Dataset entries

(** The [width] low decimal digits of [n], most significant first. *)
Fixpoint fixed_decimal (width : nat) (n : Z) : string :=
  match width with
  | O => EmptyString
  | S w => (fixed_decimal w (n / 10) ++ String (digit_char n) EmptyString)%string
  end.

(** The year of the Date Time String Format: four digits for 0..9999, else
    a sign and six digits. *)
Definition iso_year (y : Z) : string :=
  if (0 <=? y) && (y <=? 9999) then fixed_decimal 4 y
  else ((if (y <? 0)%Z then "-" else "+") ++ fixed_decimal 6 (Z.abs y))%string.

(** [Date.prototype.toISOString] of the time value [t]:
    YYYY-MM-DDTHH:mm:ss.sssZ *)
Definition toISOString (t : Z) : string :=
  (iso_year (YearFromTime t) ++ "-" ++ fixed_decimal 2 (MonthFromTime t + 1)
   ++ "-" ++ fixed_decimal 2 (DateFromTime t)
   ++ "T" ++ fixed_decimal 2 (HourFromTime t)
   ++ ":" ++ fixed_decimal 2 (MinFromTime t)
   ++ ":" ++ fixed_decimal 2 (SecFromTime t)
   ++ "." ++ fixed_decimal 3 (msFromTime t) ++ "Z")%string.

Close Scope Z_scope.

(** [new Date()] *)
Definition new_Date : M Z := fun w tr => (Normal (clock w), tr).

(** [new Date().toISOString().slice(0, 19).replace('T', '_')
      .replace(/:/g, '-') + '.md'] for the clock reading [t]. *)
Definition timestamp_name (t : Z) : string :=
  replace_all ":" "-" (replace_first "T" "_" (slice0 19 (toISOString t)))
  ++ ".md".

(** ** Tool descriptors (the reply to a discovery request), without the
    human-readable descriptions. *)

Inductive JsonType := TString | TBoolean | TArray | TObject.

Record PropertySchema := {
  prop_name : string;
  prop_type : JsonType;
  prop_enum : list string;
  prop_default : option JValue
}.

Record Tool := {
  tool_name : string;
  properties : list PropertySchema;
  required : list string
}.

Definition plain (n : string) (t : JsonType) : PropertySchema :=
  {| prop_name := n; prop_type := t; prop_enum := []; prop_default := None |}.

(** ** Statements shared by the handlers *)

(** [if (v) { cmd += ` flag "${v}"` }] *)
Definition append_quoted (cmd flag : string) (v : JValue) : M string :=
  if ToBoolean v
  then s <- str v ;; ret (cmd ++ flag ++ dquote ++ s ++ dquote)
  else ret cmd.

• Assignment:
Quote the data in full, keeping each word unchanged.

• Result of the exercise:
(** The [width] low decimal digits of [n], most significant first. *)
Fixpoint fixed_decimal (width : nat) (n : Z) : string :=
  match width with
  | O => EmptyString
  | S w => (fixed_decimal w (n / 10) ++ String (digit_char n) EmptyString)%string
  end.

(** The year of the Date Time String Format: four digits for 0..9999, else
    a sign and six digits. *)
Definition iso_year (y : Z) : string :=
  if (0 <=? y) && (y <=? 9999) then fixed_decimal 4 y
  else ((if (y <? 0)%Z then "-" else "+") ++ fixed_decimal 6 (Z.abs y))%string.

(** [Date.prototype.toISOString] of the time value [t]:
    YYYY-MM-DDTHH:mm:ss.sssZ *)
Definition toISOString (t : Z) : string :=
  (iso_year (YearFromTime t) ++ "-" ++ fixed_decimal 2 (MonthFromTime t + 1)
   ++ "-" ++ fixed_decimal 2 (DateFromTime t)
   ++ "T" ++ fixed_decimal 2 (HourFromTime t)
   ++ ":" ++ fixed_decimal 2 (MinFromTime t)
   ++ ":" ++ fixed_decimal 2 (SecFromTime t)
   ++ "." ++ fixed_decimal 3 (msFromTime t) ++ "Z")%string.

Close Scope Z_scope.

(** [new Date()] *)
Definition new_Date : M Z := fun w tr => (Normal (clock w), tr).

(** [new Date().toISOString().slice(0, 19).replace('T', '_')
      .replace(/:/g, '-') + '.md'] for the clock reading [t]. *)
Definition timestamp_name (t : Z) : string :=
  replace_all ":" "-" (replace_first "T" "_" (slice0 19 (toISOString t)))
  ++ ".md".

(** ** Tool descriptors (the reply to a discovery request), without the
    human-readable descriptions. *)

Inductive JsonType := TString | TBoolean | TArray | TObject.

Record PropertySchema := {
  prop_name : string;
  prop_type : JsonType;
  prop_enum : list string;
  prop_default : option JValue
}.

Record Tool := {
  tool_name : string;
  properties : list PropertySchema;
  required : list string
}.

Definition plain (n : string) (t : JsonType) : PropertySchema :=
  {| prop_name := n; prop_type := t; prop_enum := []; prop_default := None |}.

(** ** Statements shared by the handlers *)

(** [if (v) { cmd += ` flag "${v}"` }] *)
Definition append_quoted (cmd flag : string) (v : JValue) : M string :=
  if ToBoolean v
  then s <- str v ;; ret (cmd ++ flag ++ dquote ++ s ++ dquote)
  else ret cmd.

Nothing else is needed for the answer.